Уже в 1921 году Г. Гюнтерт, рассмотрев гомеровские свидетельства и сопоставив их со сходными и более обширными показаниями древнеиндийской и древнегерманской традиций, предложил в качестве главного признака «языка богов» называние предмета по свойству — в отличие от человеческого языка с его простым (конвенциональным) названием; моли оказалось при этом как бы выведено за рамки концепции как заповедное имя заповедного предмета из заповедного мира (Hüntert, 49–77).

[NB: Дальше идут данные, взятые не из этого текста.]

(** ** Data *)

(** A condition looks at the graph and says whether to run, or fails. *)
(* go: internal/dag/scheduler.go @14-14 DAGCondition *)
Definition DAGCondition : Type := Graph -> bool + string.

Inductive RunError : Type :=
| ErrCondition (err : string)
| ErrExecute (err : ExecuteError)
| ErrDeadline
| ErrNodesFailed.

(* go: internal/dag/scheduler.go type DAGRun *)
Record DAGRun := mkDAGRun {
  run_ID : UUID;
  run_Graph : Graph;
  run_StartedAt : Z;
  run_FinishedAt : option Z;
  run_Result : option ExecutionResult;
  run_Error : option RunError;
  run_Status : string
}.

(* go: internal/dag/scheduler.go type DAGSchedule *)
Record DAGSchedule := mkDAGSchedule {
  sc_ID : UUID;
  sc_Name : string;
  sc_Graph : Graph;
  sc_CronExpr : string;
  sc_Condition : option DAGCondition;
  sc_Timeout : Z;
  sc_Enabled : bool;
  sc_LastRun : option DAGRun;
  sc_NextRun : Z;
  sc_EntryID : Z
}.

(* go: internal/dag/scheduler.go @39-47 DAGRunEvent *)
Inductive DAGRunEvent : Type := RunStarted | RunCompleted | RunFailed | RunSkipped | RunTimedOut.

(** Listeners are functions of the caller, here named by numbers; what a call of
    the scheduler does to them is the list of their invocations. *)
Record invocation := mkInvocation {
  inv_listener : nat;
  inv_event : DAGRunEvent;
  inv_schedule : UUID;
  inv_run : DAGRun
}.

Inductive SchedulerError : Type :=
| ErrInvalidDAG (name : string) (result : ValidationResult)
| ErrCronExpr (expr err : string)
| ErrScheduleNotFound (id : UUID).

Section scheduler.
Context {C : Type} `{CronOps C}.

(* go: internal/dag/scheduler.go type DAGScheduler *)
Record DAGScheduler := mkDAGScheduler {
  executor : DAGExecutor;
  validator : Validator;
  cron : C;
  schedules : gmap UUID DAGSchedule;
  activeRuns : gset UUID;
  listeners : list nat
}.

Definition with_cron (s : DAGScheduler) (c : C) : DAGScheduler :=
  mkDAGScheduler (executor s) (validator s) c (schedules s) (activeRuns s) (listeners s).
Definition with_schedules (s : DAGScheduler) (m : gmap UUID DAGSchedule) : DAGScheduler :=
  mkDAGScheduler (executor s) (validator s) (cron s) m (activeRuns s) (listeners s).
Definition with_activeRuns (s : DAGScheduler) (a : gset UUID) : DAGScheduler :=
  mkDAGScheduler (executor s) (validator s) (cron s) (schedules s) a (listeners s).
(** The chain of conditions on the five fields. *)
(* go: internal/scheduler/cron.go @124-171 describeSchedule *)
Definition describe_fields (expr minute hour dom month dow : string) : string :=
  let eq := String.eqb in
  if is_star minute && is_star hour && is_star dom && is_star month && is_star dow then "Every minute"
  else if eq minute "0" && is_star hour && is_star dom && is_star month && is_star dow then "Every hour"
  else if eq minute "0" && eq hour "0" && is_star dom && is_star month && is_star dow then "Daily at midnight"
  else if eq minute "0" && eq hour "12" && is_star dom && is_star month && is_star dow then "Daily at noon"
  else if eq minute "0" && eq hour "0" && eq dom "1" && is_star month && is_star dow
       then "First day of every month at midnight"
  else if eq minute "0" && eq hour "9" && is_star dom && is_star month && eq dow "1" then "Every Monday at 9:00 AM"
  else if eq minute "0" && eq hour "9" && is_star dom && is_star month && eq dow "5" then "Every Friday at 9:00 AM"
  else if is_star dom && is_star month && negb (is_star dow) && negb (is_star hour) && negb (is_star minute)
       then ("Every " +:+ describeDayOfWeek dow +:+ " at " +:+ padField hour +:+ ":" +:+ padField minute)%string
  else if is_star dom && is_star month && is_star dow && negb (is_star hour) && negb (is_star minute)
       then ("Daily at " +:+ padField hour +:+ ":" +:+ padField minute)%string
  else if eq minute "*/5" && is_star hour then "Every 5 minutes"
  else if eq minute "*/10" && is_star hour then "Every 10 minutes"
  else if eq minute "*/15" && is_star hour then "Every 15 minutes"
  else if eq minute "*/30" && is_star hour then "Every 30 minutes"
  else if eq minute "0" && String.prefix "*/" hour then ("Every " +:+ TrimPrefix hour "*/" +:+ " hours")%string
  else ("Cron: " +:+ expr)%string.

(* go: internal/scheduler/cron.go func describeSchedule *)
Definition describeSchedule (expr : string) : string :=
  match Fields expr with
  | [minute; hour; dom; month; dow] | [_; minute; hour; dom; month; dow] =>
      describe_fields expr minute hour dom month dow
  | _ => ("Custom schedule: " +:+ expr)%string
  end.

(* go: internal/scheduler/cron.go func DescribeSchedule *)
Definition DescribeSchedule (expr : string) : go_result string CronError :=
  (schedule <-- ParseCronExpression expr ;; Ok (describeSchedule expr))%go.
End cron.

(** ** Missed runs *)

Section missed.
Context {S : Type} `{CronParser S, !CronParserLaws S}.
Implicit Types (s : S) (next until : Time).

(** The successive runs after [next] up to [until], and the first one beyond. *)
Inductive runs_until s until : Time -> list Time -> Time -> Prop :=
| runs_done next :
    After (cron_Next s next) until = true -> runs_until s until next [] (cron_Next s next)
| runs_more next l last :
    After (cron_Next s next) until = false -> runs_until s until (cron_Next s next) l last ->
    runs_until s until next (cron_Next s next :: l) last.

(** Between [since] and [until] the schedule always has a next run. *)
Definition productive s (since until : Time) : Prop :=
  forall t, t_ns since <= t_ns t <= t_ns until -> cron_Next s t <> zero_Time.

Definition missed_fuel (since until : Time) : nat := Z.to_nat ((t_ns until - t_ns since) / Second + 2).

Lemma productive_next s since until t :
  productive s since until -> t_ns since <= t_ns t <= t_ns until ->
  t_ns t < t_ns (cron_Next s t) /\ (Second | t_ns (cron_Next s t)).
Proof.
  intros Hp Ht. destruct (next_later s t) as [Hz|(Hl & Hd & _)]; [by apply Hp in Hz|done].
Qed.

(** The number of steps left after a run on a whole second. *)
Lemma whole_step a b u : (Second | a) -> (Second | b) -> a < b -> (u - b) / Second <= (u - a) / Second - 1.
Proof.
  unfold Second, Millisecond, Microsecond, Nanosecond. intros [x ->] [y ->] Hlt.
  transitivity ((u - x * (1000 * (1000 * (1000 * 1))) + (-1) * (1000 * (1000 * (1000 * 1)))) / (1000 * (1000 * (1000 * 1)))).
  - apply Z.div_le_mono; lia.
  - rewrite Z.div_add by done. lia.
Qed.

Lemma missed_loop_runs s since until fuel : forall next count,
  productive s since until -> t_ns since <= t_ns next <= t_ns until ->
  (Second | t_ns next) -> (t_ns until - t_ns next) / Second < Z.of_nat fuel ->
  0 <= count -> count + Z.of_nat fuel <= max_int64 ->
  exists l last, runs_until s until next l last
    /\ missed_loop fuel s until count next = Some (count + Z.of_nat (length l), last).
Proof.
  induction fuel as [|fuel IH]; intros next count Hp Hn Hd Hf Hc Hm.
  { pose proof (Z.div_pos (t_ns until - t_ns next) Second ltac:(lia) eq_refl). lia. }
  cbn [missed_loop]. destruct (productive_next s since until next Hp Hn) as [Hl Hd'].
  destruct (After (cron_Next s next) until) eqn:Ha.
  - exists [], (cron_Next s next). split; [by constructor|]. by rewrite Z.add_0_r.
  - unfold After, time_After in Ha. apply Z.ltb_ge in Ha.
    pose proof (whole_step _ _ (t_ns until) Hd Hd' Hl).
    destruct (IH (cron_Next s next) (int64 (count + 1)) Hp) as (l & last & Hr & Heq);
      rewrite ?int64_small by (unfold in_int64, min_int64 in *; lia); [lia|done|lia..|].
    exists (cron_Next s next :: l), last. split; [constructor; [|done]; unfold After, time_After; lia|].
    rewrite int64_small in Heq by (unfold in_int64, min_int64 in *; lia). rewrite Heq. simpl. do 2 f_equal. lia.
Qed.
Definition with_next_run (next : Time) (last : option Time) (updated : Time) (s : Schedule) : Schedule :=
  mkSchedule (sch_ID s) (sch_PipelineID s) (sch_CronExpression s) (sch_Timezone s) (sch_Status s)
    (sch_Enabled s) (sch_Priority s) (sch_MaxConcurrentRuns s) (sch_Tags s) (sch_Metadata s)
    next last (sch_CreatedBy s) (sch_CreatedAt s) updated.
Definition with_enabled (status : string) (enabled : bool) (updated : Time) (s : Schedule) : Schedule :=
  mkSchedule (sch_ID s) (sch_PipelineID s) (sch_CronExpression s) (sch_Timezone s) status
    enabled (sch_Priority s) (sch_MaxConcurrentRuns s) (sch_Tags s) (sch_Metadata s)
    (sch_NextRunTimeValue s) (sch_LastRunTime s) (sch_CreatedBy s) (sch_CreatedAt s) updated.

(* go: internal/repository/schedule_repo.go func ScheduleRepository.Get *)
Definition repo_Get (fail : option string) (id : string) (t : table) : Schedule + RepoError :=
  match fail with
  | Some err => inr (RepoDatabase err)
  | None => match t !! id with Some s => inl s | None => inr (RepoNotFound id) end
  end.

(* go: internal/repository/schedule_repo.go func ScheduleRepository.Delete *)
Definition repo_Delete (fail : option string) (id : string) (t : table) : table * option RepoError :=
  match fail with
  | Some err => (t, Some (RepoDatabase err))
  | None => match t !! id with Some _ => (delete id t, None) | None => (t, Some (RepoNotFound id)) end
  end.

(** A statement that updates the row of [id]. *)
Definition update_row (fail : option string) (id : string) (f : Schedule -> Schedule) (t : table)
    : table * option RepoError :=
  match fail with
  | Some err => (t, Some (RepoDatabase err))
  | None => match t !! id with Some s => (<[id := f s]> t, None) | None => (t, Some (RepoNotFound id)) end
  end.

(** The old next run becomes the last run when it lies before the new one. *)
(* go: internal/repository/schedule_repo.go func ScheduleRepository.UpdateNextRunTime *)
Definition repo_UpdateNextRunTime (fail : option string) (now : Time) (id : string) (nextRun : Time) (t : table) :=
  update_row fail id (fun s =>
    with_next_run nextRun
      (if Before (sch_NextRunTimeValue s) nextRun then Some (sch_NextRunTimeValue s) else sch_LastRunTime s)
      (In now UTC) s) t.

(* go: internal/repository/schedule_repo.go func ScheduleRepository.ToggleEnabled *)
Definition repo_ToggleEnabled (fail : option string) (now : Time) (id : string) (enabled : bool) (t : table) :=
  update_row fail id (fun s => with_enabled (sch_Status s) enabled (In now UTC) s) t.

(* go: internal/repository/schedule_repo.go type ScheduleFilter *)
Record ScheduleFilter := mkScheduleFilter {
  sf_PipelineID : string;
  sf_Status : string;
  sf_Enabled : option bool;
  sf_Limit : Z;
  sf_Offset : Z
}.

(** ORDER BY priority ASC, next_run_time ASC. *)
Definition row_before (s u : Schedule) : Prop :=
  sch_Priority s < sch_Priority u
  \/ (sch_Priority s = sch_Priority u /\ t_ns (sch_NextRunTimeValue s) <= t_ns (sch_NextRunTimeValue u)).
#[export] Instance row_before_dec s u : Decision (row_before s u).
Proof. unfold row_before. apply _. Defined.

Definition rows (ord : list string) (p : Schedule -> bool) (t : table) : list Schedule :=
  merge_sort row_before (List.filter p (omap (fun id => t !! id) ord)).

Definition matches_filter (f : ScheduleFilter) (s : Schedule) : bool :=
  (String.eqb (sf_PipelineID f) "" || String.eqb (sch_PipelineID s) (sf_PipelineID f))
  && (String.eqb (sf_Status f) "" || String.eqb (sch_Status s) (sf_Status f))
  && match sf_Enabled f with None => true | Some b => Bool.eqb (sch_Enabled s) b end.

(** A negative OFFSET is an error of the database. *)
(* go: internal/repository/schedule_repo.go func ScheduleRepository.List *)
Definition repo_List (fail : option string) (ord : list string) (f : ScheduleFilter) (t : table)
    : list Schedule + RepoError :=
  let limit := if sf_Limit f <=? 0 then 50 else sf_Limit f in
  match fail with
  | Some err => inr (RepoDatabase err)
  | None =>
      if sf_Offset f <? 0 then inr (RepoDatabase "OFFSET must not be negative")
      else inl (take (Z.to_nat limit) (drop (Z.to_nat (sf_Offset f)) (rows ord (matches_filter f) t)))
  end.

(** [now] is the clock of the database; rows locked by other sessions are not in [ord]. *)
(* go: internal/repository/schedule_repo.go func ScheduleRepository.GetDueSchedules *)
Definition repo_GetDueSchedules (fail : option string) (ord : list string) (now : Time) (limit : Z) (t : table)
    : list Schedule + RepoError :=
  match fail with
  | Some err => inr (RepoDatabase err)
  | None =>
      if limit <? 0 then inr (RepoDatabase "LIMIT must not be negative")
      else inl (take (Z.to_nat limit)
                  (rows ord (fun s => sch_Enabled s && String.eqb (sch_Status s) ScheduleStatusActive
                                      && negb (After (sch_NextRunTimeValue s) now)) t))
  end.

(** ** The store *)

(* go: internal/scheduler/store.go type cachedSchedule *)
Record cachedSchedule := mkCachedSchedule { cs_schedule : Schedule; cs_cachedAt : Z }.

(* go: internal/scheduler/store.go type PostgresScheduleStore *)
Record PostgresScheduleStore := mkStore {
  repo : table;
  cache : gmap string cachedSchedule;
  ttl : Z
}.

Definition with_cache (st : PostgresScheduleStore) (c : gmap string cachedSchedule) : PostgresScheduleStore :=
  mkStore (repo st) c (ttl st).

(* go: internal/scheduler/store.go func NewPostgresScheduleStore *)
Definition NewPostgresScheduleStore (t : table) : PostgresScheduleStore := mkStore t ∅ (30 * Second).

Definition active_filter : ScheduleFilter := mkScheduleFilter "" ScheduleStatusActive (Some true) 1000 0.

Definition cache_all (now : Time) (l : list Schedule) (c : gmap string cachedSchedule) :=
  foldl (fun c s => <[sch_ID s := mkCachedSchedule s (t_ns now)]> c) c l.

(* go: internal/scheduler/store.go func PostgresScheduleStore.GetActiveSchedules *)
Definition GetActiveSchedules (fail : option string) (ord : list string) (now : Time) (st : PostgresScheduleStore)
    : PostgresScheduleStore * (list Schedule + RepoError) :=
  match repo_List fail ord active_filter (repo st) with
  | inr err => (st, inr err)
  | inl schedules => (with_cache st (cache_all now schedules (cache st)), inl schedules)
  end.

(* go: internal/scheduler/store.go func PostgresScheduleStore.GetDueSchedules *)
Definition GetDueSchedules (fail : option string) (ord : list string) (now : Time) (limit : Z)
    (st : PostgresScheduleStore) : list Schedule + RepoError :=
  repo_GetDueSchedules fail ord now (if limit <=? 0 then 50 else limit) (repo st).

(* go: internal/scheduler/store.go func PostgresScheduleStore.getFromCache *)
Definition getFromCache (now : Time) (id : string) (st : PostgresScheduleStore) : option Schedule :=
  match cache st !! id with
  | None => None
  | Some cached => if ttl st <? time_Sub (t_ns now) (cs_cachedAt cached) then None else Some (cs_schedule cached)
  end.

(* go: internal/scheduler/store.go func PostgresScheduleStore.GetSchedule *)
Definition GetSchedule (fail : option string) (now : Time) (id : string) (st : PostgresScheduleStore)
    : PostgresScheduleStore * (Schedule + RepoError) :=
  match getFromCache now id st with
  | Some cached => (st, inl cached)
  | None =>
      match repo_Get fail id (repo st) with
      | inr err => (st, inr err)
      | inl sch => (with_cache st (<[id := mkCachedSchedule sch (t_ns now)]> (cache st)), inl sch)
      end
  end.

(* go: internal/scheduler/store.go func PostgresScheduleStore.UpdateNextRunTime *)
Definition UpdateNextRunTime (fail : option string) (now : Time) (id : string) (nextRun : Time)
    (st : PostgresScheduleStore) : PostgresScheduleStore * option RepoError :=
  match repo_UpdateNextRunTime fail now id nextRun (repo st) with
  | (_, Some err) => (st, Some err)
  | (t, None) =>
      (mkStore t (match cache st !! id with
                  | Some cached =>
                      let s := cs_schedule cached in
                      <[id := mkCachedSchedule (with_next_run nextRun (sch_LastRunTime s) (sch_UpdatedAt s) s)
                                (t_ns now)]> (cache st)
                  | None => cache st
                  end) (ttl st), None)
  end.

(** The object found is the one in the cache, and it is changed before the row is. *)
(* go: internal/scheduler/store.go func PostgresScheduleStore.MarkScheduleFailed *)
Definition MarkScheduleFailed (fail_get fail_toggle : option string) (now : Time) (id : string)
    (st : PostgresScheduleStore) : PostgresScheduleStore * option RepoError :=
  match GetSchedule fail_get now id st with
  | (st1, inr err) => (st1, Some err)
  | (st1, inl sch) =>
      let failed := with_enabled ScheduleStatusFailed false (sch_UpdatedAt sch) sch in
      let touched := match cache st1 !! id with
                     | Some cached => <[id := mkCachedSchedule failed (cs_cachedAt cached)]> (cache st1)
                     | None => cache st1
                     end in
      match repo_ToggleEnabled fail_toggle now id false (repo st1) with
      | (_, Some err) => (with_cache st1 touched, Some err)
      | (t, None) => (mkStore t (delete id touched) (ttl st1), None)
      end
  end.
Lemma RemoveJob_inv id s : jobs_inv s -> jobs_inv (RemoveJob id s).1.
Proof.
  intros Hi. unfold RemoveJob. destruct (ss_activeJobs s !! id) as [e|] eqn:He; [|done].
  eapply same_jobs_inv; [|by eapply drop_entry_inv]. done.
Qed.

Lemma load_jobs_inv id clock l : forall i s, jobs_inv s -> jobs_inv (load_jobs id clock i l s).
Proof. induction l as [|sch l IH]; intros i s Hi; [done|]. by apply IH, AddJob_inv. Qed.

Lemma loadActiveJobs_inv fail ord now id clock s : jobs_inv s -> jobs_inv (loadActiveJobs fail ord now id clock s).1.
Proof.
  intros Hi. unfold loadActiveJobs. destruct (GetActiveSchedules _ _ _ _) as [st [l|err]]; [apply load_jobs_inv|];
    by eapply same_jobs_inv; [|exact Hi].
Qed.

Lemma drop_jobs_inv jobs : forall s, jobs_inv s -> jobs_inv (drop_jobs jobs s).
Proof.
  induction jobs as [|id jobs IH]; intros s Hi; [done|]. unfold drop_jobs in *. simpl. apply IH.
  destruct (ss_activeJobs s !! id) as [e|] eqn:He; [|done]. by apply drop_entry_inv.
Qed.

Lemma executeJob_same x job s : same_jobs s (executeJob x job s).
Proof. unfold executeJob. repeat case_match; done. Qed.

Lemma service_step_inv s s' : service_step s s' -> jobs_inv s -> jobs_inv s'.
Proof.
  destruct 1; intros Hi.
  - by apply AddJob_inv.
  - by apply RemoveJob_inv.
  - by apply AddJob_inv, RemoveJob_inv.
  - eapply same_jobs_inv; [apply executeJob_same|done].
  - unfold pollDueSchedules. destruct (GetDueSchedules _ _ _ _ _) as [due|]; [|done].
    generalize (order (due_jobs id clock 0 due s)). intros l. revert s Hi.
    induction l as [|[x job] l IH]; intros s Hi; [done|]. simpl. apply IH.
    eapply same_jobs_inv; [apply executeJob_same|done].
  - by apply loadActiveJobs_inv.
  - by apply loadActiveJobs_inv, drop_jobs_inv.
  - unfold recoverOnStartup in *. repeat case_match; simplify_eq; by eapply same_jobs_inv; [|exact Hi].
Qed.

(** The two parsers agree on descriptors only. *)
Lemma AddJob_needs_descriptor id now sch s :
  is_descriptor (sch_CronExpression sch) = false ->
  exists err, AddJob id now sch s = (s, Err err).
Proof.
  intros Hd. unfold AddJob, NewScheduledJob, Schedule_NextRunTime.
  destruct (String.eqb (sch_CronExpression sch) ""); [by eexists|].
  destruct (LoadLocation (sch_Timezone sch)); [|by eexists].
  destruct (cron_Parse false (sch_CronExpression sch)) as [sc|] eqn:Hp; [|by eexists]. simpl.
  pose proof (parse_fields _ _ _ Hp Hd) as H5.
  destruct (cron_AddFunc _ _) as [[c e]|err|] eqn:Ha; [|by eexists|by apply addfunc_no_panic in Ha].
  destruct (addfunc_parses _ _ _ _ Ha) as [sc' Hp']. pose proof (parse_fields _ _ _ Hp' Hd) as H6. congruence.
Qed.
End service_facts.

(** A publisher that keeps what it is given. *)
#[export] Instance outbox : JobPublisher (list (string * JobExecution)) := {
  PublishWithRetry key e _ p := (p ++ [(key, e)], None)
}.

Definition fresh_service : SchedulerService toy_cron (list (string * JobExecution)) :=
  mkSchedulerService (mkToyCron 0 []) ∅ (NewPostgresScheduleStore one_row) [] DefaultRecoveryConfig ∅ (15 * Second) 50.
Definition with_expression (expr : string) : Schedule :=
  mkSchedule "s1" "p1" expr "" ScheduleStatusActive true 0 1 [] None noon None "me" noon noon.
Definition one_job : SchedulerService toy_cron (list (string * JobExecution)) :=
  (AddJob "j1" noon (with_expression "@hourly") fresh_service).1.
(** ** The JSON form *)

(** A field with the tag omitempty. *)
Definition omit_string (name s : string) : list (string * json) :=
  if String.eqb s "" then [] else [(name, JString s)].
Definition omit_num (name : string) (z : Z) : list (string * json) := if z =? 0 then [] else [(name, JNum z)].
Definition omit_headers (h : option Headers) : list (string * json) :=
  match h with
  | None => []
  | Some m => if decide (m = ∅) then [] else [("headers", JObject (prod_map id json_of_any <$> map_to_list m))]
  end.

(** The fields in the order of the struct, with their tags. *)
(* go: internal/queue/message.go @50-65 Envelope *)
Definition envelope_json (e : Envelope) : json :=
  JObject ([("id", JString (env_ID e)); ("type", JString (env_Type e))]
    ++ omit_string "source" (env_Source e) ++ omit_string "version" (env_Version e)
    ++ [("timestamp", JTime (env_Timestamp e))] ++ omit_headers (env_Headers e)
    ++ [("payload", match env_Payload e with None => JNull | Some p => JBytes p end)]
    ++ omit_string "content_type" (env_ContentType e) ++ omit_string "encoding" (env_Encoding e)
    ++ omit_string "correlation_id" (env_CorrelationID e) ++ omit_string "reply_to" (env_ReplyTo e)
    ++ omit_num "priority" (env_Priority e) ++ omit_num "ttl" (env_TTL e) ++ omit_num "retry_count" (env_RetryCount e)).

(** Decoding a field: absent or null leaves the zero value, another kind is an error. *)
Definition get_string (l : list (string * json)) (name : string) : option string :=
  match field name l with
  | None | Some JNull => Some EmptyString
  | Some (JString s) => Some s
  | _ => None
  end.
Definition get_num (l : list (string * json)) (name : string) : option Z :=
  match field name l with
  | None | Some JNull => Some 0
  | Some (JNum z) => Some z
  | _ => None
  end.
Definition get_time (l : list (string * json)) (name : string) : option Z :=
  match field name l with
  | None | Some JNull => Some 0
  | Some (JTime t) => Some t
  | _ => None
  end.
Definition get_bytes (l : list (string * json)) (name : string) : option (option string) :=
  match field name l with
  | None | Some JNull => Some None
  | Some (JBytes s) => Some (Some s)
  | _ => None
  end.
Definition get_headers (l : list (string * json)) (name : string) : option (option Headers) :=
  match field name l with
  | None | Some JNull => Some None
  | Some (JObject fs) =>
      (fun kvs => Some (list_to_map kvs)) <$> mapM (fun '(k, j) => (fun v => (k, v)) <$> any_of_json j) fs
  | _ => None
  end.

(** [json.Unmarshal] into an envelope of zero values. *)
(* go: internal/queue/message.go @50-65 Envelope *)
Definition json_envelope (j : json) : option Envelope :=
  match j with
  | JObject l =>
      id ← get_string l "id"; type ← get_string l "type"; source ← get_string l "source";
      version ← get_string l "version"; timestamp ← get_time l "timestamp"; headers ← get_headers l "headers";
      payload ← get_bytes l "payload"; content_type ← get_string l "content_type";
      encoding ← get_string l "encoding"; correlation_id ← get_string l "correlation_id";
      reply_to ← get_string l "reply_to"; priority ← get_num l "priority"; ttl ← get_num l "ttl";
      retry_count ← get_num l "retry_count";
      Some (mkEnvelope id type source version timestamp headers payload content_type encoding correlation_id
              reply_to priority ttl retry_count)
  | _ => None
  end.

(** Times outside the years 0 to 9999 cannot be encoded: the bounds in nanoseconds. *)
Definition min_json_time : Z := - 366 * 24 * Hour.
Definition max_json_time : Z := 3652059 * 24 * Hour.
Definition json_time_ok (t : Z) : bool := (min_json_time <=? t) && (t <? max_json_time).

(** The envelope is changed: its headers get the type and the version. *)
(* go: internal/queue/message.go func Envelope.Marshal *)
Definition Marshal (e : Envelope) : Envelope * go_result json EnvelopeError :=
  match Validate e with
  | Some err => (e, Err err)
  | None =>
      let h := Headers_Set (Headers_Set (default ∅ (env_Headers e)) "x-message-type" (AnyString (env_Type e)))
                 "x-message-version" (AnyString (env_Version e)) in
      let e' := with_headers (Some h) e in
      (e', if json_time_ok (env_Timestamp e) then Ok (envelope_json e') else Err ErrMarshal)
  end.

(** Into an envelope of zero values; [None] is empty data. *)
(* go: internal/queue/message.go func Envelope.Unmarshal *)
Definition Unmarshal (data : option json) : go_result Envelope EnvelopeError :=
  match data with
  | None => Err ErrEmptyData
  | Some j =>
      match json_envelope j with
      | None => Err ErrUnmarshal
      | Some e =>
          let e' := match env_Headers e with None => with_headers (Some ∅) e | Some _ => e end in
          match Validate e' with Some err => Err err | None => Ok e' end
      end
  end.

(* go: internal/queue/message.go func Deserialize *)
Definition Deserialize (data : option json) : go_result Envelope EnvelopeError := Unmarshal data.

(** The payload is read by encoding/json into a value of the caller. *)
(* go: internal/queue/message.go func Envelope.DecodePayload *)
Definition DecodePayload {V} (json_Unmarshal : string -> V + string) (e : Envelope) : go_result V EnvelopeError :=
  match env_Payload e with
  | None | Some EmptyString => Err ErrInvalidPayload
  | Some data => match json_Unmarshal data with inl v => Ok v | inr _ => Err ErrUnmarshal end
  end.

(** The fields of [amqp.Delivery] that the package reads; the body is its JSON tree. *)
Record Delivery := mkDelivery {
  d_Body : option json;
  d_ConsumerTag : string;
  d_DeliveryTag : Z;
  d_Redelivered : bool;
  d_Exchange : string;
  d_RoutingKey : string
}.

(* go: internal/queue/message.go type DeliveryInfo *)
Record DeliveryInfo := mkDeliveryInfo {
  di_ConsumerTag : string;
  di_DeliveryTag : Z;
  di_Redelivered : bool;
  di_Exchange : string;
  di_RoutingKey : string;
  di_Queue : string
}.

(* go: internal/queue/message.go func EnvelopeFromDelivery *)
Definition EnvelopeFromDelivery (d : Delivery) : go_result (Envelope * DeliveryInfo) EnvelopeError :=
  (env <-- Deserialize (d_Body d) ;;
   Ok (env, mkDeliveryInfo (d_ConsumerTag d) (d_DeliveryTag d) (d_Redelivered d) (d_Exchange d) (d_RoutingKey d) ""))%go.

(** [data] is the outcome of encoding the payload. *)
(* go: internal/queue/message.go func Serialize *)
Definition Serialize (now : Z) (msgType : string) (data : option string) : go_result Envelope EnvelopeError :=
  match data with
  | None => Err ErrMarshal
  | Some d => Ok (NewEnvelope now msgType (Some d))
  end.

(** ** Fields *)

Lemma field_app name l1 l2 :
  field name (l1 ++ l2) = match field name l1 with Some v => Some v | None => field name l2 end.
Proof. induction l1 as [|[n v] l1 IH]; [done|]. simpl. by destruct (String.eqb n name). Qed.

Lemma field_cons name n v l : field name ((n, v) :: l) = if String.eqb n name then Some v else field name l.
Proof. done. Qed.

Lemma or_none {A} (o : option A) : match o with Some v => Some v | None => None end = o.
Proof. by destruct o. Qed.

Lemma field_nil name : field name [] = None.
Proof. done. Qed.

Lemma field_omit_string name n s :
  field name (omit_string n s) = if String.eqb n name then (if String.eqb s "" then None else Some (JString s)) else None.
Proof. unfold omit_string. destruct (String.eqb s ""); simpl; by destruct (String.eqb n name). Qed.

Lemma field_omit_num name n z :
  field name (omit_num n z) = if String.eqb n name then (if z =? 0 then None else Some (JNum z)) else None.
Proof. unfold omit_num. destruct (z =? 0); simpl; by destruct (String.eqb n name). Qed.

Definition headers_json (h : option Headers) : option json :=
  match h with
  | None => None
  | Some m => if decide (m = ∅) then None else Some (JObject (prod_map id json_of_any <$> map_to_list m))
  end.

Пятьюдесятью годами позднее К. Уоткинс развил концепцию Гюнтерта, шире использовав ведический материал и обнаружив важные для анализа кельтские параллели: в результате он убедительно вывел из противопоставления «язык богов/язык людей» противопоставление «поэтический язык/обыденный язык» и закономерно связал миф о «языке богов» с универсальными для всех традиций мифами о божественном происхождении поэзии — эти мифы и обеспечивают поэтической лексике особый престиж. Со ссылкой на «Ригведу» Уоткинс отмечает и возможность герметизации имен, по ведическому определению «лишних», то есть поэтических. При этом признаком поэтической лексики для Уоткинса, как и для Гюнтерта, остается описательность, что видно уже по приводимым им примерам вроде «Речей Альвиса» (из Старшей Эдды), где каждому людскому названию предмета соответствует несколько описательных его имен на языках различных племен сверхъестественных существ (Watkins, 1—17).